◆ **What you have to do**
Every line of the records below that has the word "gmap" should be copied.

◆ **Data to use**
(** * gen_score: the interview video analysis pipeline

    A shallow embedding of [app/services/video_service.py] and
    [app/services/api_service.py] (with the schema of
    [app/schemas/video_schema.py] and the settings of [app/config.py]),
    and the properties of the orchestration pipeline: discovery of the
    candidate files, sampling, per-video submission with partial-failure
    tolerance, aggregation and best-effort reporting.

    Python values are modelled as the code has them: [float] is IEEE
    binary64 (Rocq's primitive floats), [int] is [Z], [str] is [string]
    (a text outside ASCII by its UTF-8 bytes), a [dict] is a [gmap] keyed
    by strings, a raised exception is the [Raises] branch of an outcome.
    What lies outside the repository (the file system, the random
    source, the remote analysis service, the PDF renderer, the clock,
    and what differs between interpreters: the case tables of Unicode
    and the summation of [sum]) is a field of the record [World].  The
    standard library is the one of CPython 3.8 to 3.12 on POSIX. *)

From Stdlib Require Import ZArith List String Ascii Strings.Byte Floats Lia Bool.
From stdpp Require Import gmap strings list pretty.

Set Warnings "-register-all".
Local Open Scope Z_scope.

(** ** Exceptions and outcomes *)

(** The exception classes the pipeline can meet.  All of them derive from
    Python's [Exception], so an [except Exception] clause catches each.
    [OSError] stands for an error of the operating system that has no
    class of its own: a name too long. *)
Inductive exn :=
| FileNotFoundError
| NotADirectoryError
| IsADirectoryError
| PermissionError
| OSError
| ValueError
| TypeError
| AttributeError
| OverflowError
| ZeroDivisionError
| ValidationError
| RequestException
| RenderError.

Inductive outcome (A : Type) :=
| Returns (a : A)
| Raises (e : exn).
Arguments Returns {A} a.
Arguments Raises {A} e.

Definition is_returns {A} (o : outcome A) : bool :=
  match o with Returns _ => true | Raises _ => false end.

Definition is_raises {A} (o : outcome A) : bool := negb (is_returns o).

(** ** Python values *)

(** What [json.loads] yields and what a result dictionary holds. *)
Inductive pyval :=
| VNone
| VBool (b : bool)
| VInt (z : Z)
| VFloat (f : float)
| VStr (s : string)
| VList (l : list pyval)
| VDict (d : gmap string pyval).

Abbreviation pydict := (gmap string pyval).

(** Python truth value, as tested by [if not data]. *)
Definition truthy (v : pyval) : bool :=
  match v with
  | VNone => false
  | VBool b => b
  | VInt z => negb (z =? 0)
  | VFloat f => negb (PrimFloat.eqb f 0%float)
  | VStr s => negb (String.eqb s "")
  | VList l => match l with [] => false | _ => true end
  | VDict d => negb (bool_decide (d = ∅))
  end.
(** X2. In a run where no value folded for a currency is a NaN, the
    date of the maximum is the date of the first record of the
    currency that reaches the maximum: every value folded before it is
    strictly less, every value folded after it is less or equal.
    Likewise the date of the minimum. *)
Theorem extreme_dates_are_first_occurrences (rs : list (string * Valute))
  (c : string) (stats : CurrencyStats) :
  (forall r v, In r (observations ParseFloat c rs) ->
               parsed ParseFloat r = Some v -> Float64.is_nan v = false) ->
  globalStats (fold_records ParseFloat rs world0) !! c = Some stats ->
  (exists before r after,
      observations ParseFloat c rs = (before ++ r :: after)%list
      /\ parsed ParseFloat r = Some (MaxValue stats)
      /\ fst r = MaxDate stats
      /\ (forall r' v', In r' before -> parsed ParseFloat r' = Some v' ->
                         Float64.ltb v' (MaxValue stats) = true)
      /\ (forall r' v', In r' after -> parsed ParseFloat r' = Some v' ->
                         Float64.leb v' (MaxValue stats) = true))
  /\ (exists before r after,
        observations ParseFloat c rs = (before ++ r :: after)%list
        /\ parsed ParseFloat r = Some (MinValue stats)
        /\ fst r = MinDate stats
        /\ (forall r' v', In r' before -> parsed ParseFloat r' = Some v' ->
                           Float64.ltb (MinValue stats) v' = true)
        /\ (forall r' v', In r' after -> parsed ParseFloat r' = Some v' ->
                           Float64.leb (MinValue stats) v' = true)).
Proof.
  intros Hnan Hst.
  pose proof (lookup_fold_records_world0 ParseFloat rs c) as H.
  destruct (observations ParseFloat c rs) as [|r0 obs]; [congruence|].
  destruct H as (v0 & Hv0 & H). rewrite Hst in H.
  assert (Hn0 : Float64.is_nan v0 = false) by (apply (Hnan r0); auto using in_eq).
  assert (Hrest : forall r v, In r obs -> parsed ParseFloat r = Some v ->
                              Float64.is_nan v = false)
    by (intros r v Hin; apply Hnan; right; exact Hin).
  split.
  - destruct (fold_left_entry_first_max obs (new_stats (fst r0) (snd r0) v0)
                Hrest Hn0) as (stats' & Hf & _ & Hcase).
    rewrite Hf in H. injection H as ->.
    destruct Hcase as [(Hx & Hd & Hall)|(before & rm & after & -> & Hrm & Hdm & Hlt & Hb & Ha)].
    + exists [], r0, obs. cbn in Hx, Hd. rewrite Hx, Hd.
      split; [reflexivity|]. split; [exact Hv0|]. split; [reflexivity|].
      split; [intros r' v' []|]. rewrite <- Hx. exact Hall.
    + exists (r0 :: before), rm, after.
      split; [reflexivity|]. split; [exact Hrm|]. split; [exact Hdm|].
      split; [|exact Ha].
      intros r' v' [<-|Hin] Hv'; [|eapply Hb; eassumption].
      rewrite Hv0 in Hv'. injection Hv' as <-. exact Hlt.
  - destruct (fold_left_entry_first_min obs (new_stats (fst r0) (snd r0) v0)
                Hrest Hn0) as (stats' & Hf & _ & Hcase).
    rewrite Hf in H. injection H as ->.
    destruct Hcase as [(Hx & Hd & Hall)|(before & rm & after & -> & Hrm & Hdm & Hlt & Hb & Ha)].
    + exists [], r0, obs. cbn in Hx, Hd. rewrite Hx, Hd.
      split; [reflexivity|]. split; [exact Hv0|]. split; [reflexivity|].
      split; [intros r' v' []|]. rewrite <- Hx. exact Hall.
    + exists (r0 :: before), rm, after.
      split; [reflexivity|]. split; [exact Hrm|]. split; [exact Hdm|].
      split; [|exact Ha].
      intros r' v' [<-|Hin] Hv'; [|eapply Hb; eassumption].
      rewrite Hv0 in Hv'. injection Hv' as <-. exact Hlt.
Qed.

◆ **Your solution**
    (a text outside ASCII by its UTF-8 bytes), a [dict] is a [gmap] keyed
From stdpp Require Import gmap strings list pretty.
| VDict (d : gmap string pyval).
Abbreviation pydict := (gmap string pyval).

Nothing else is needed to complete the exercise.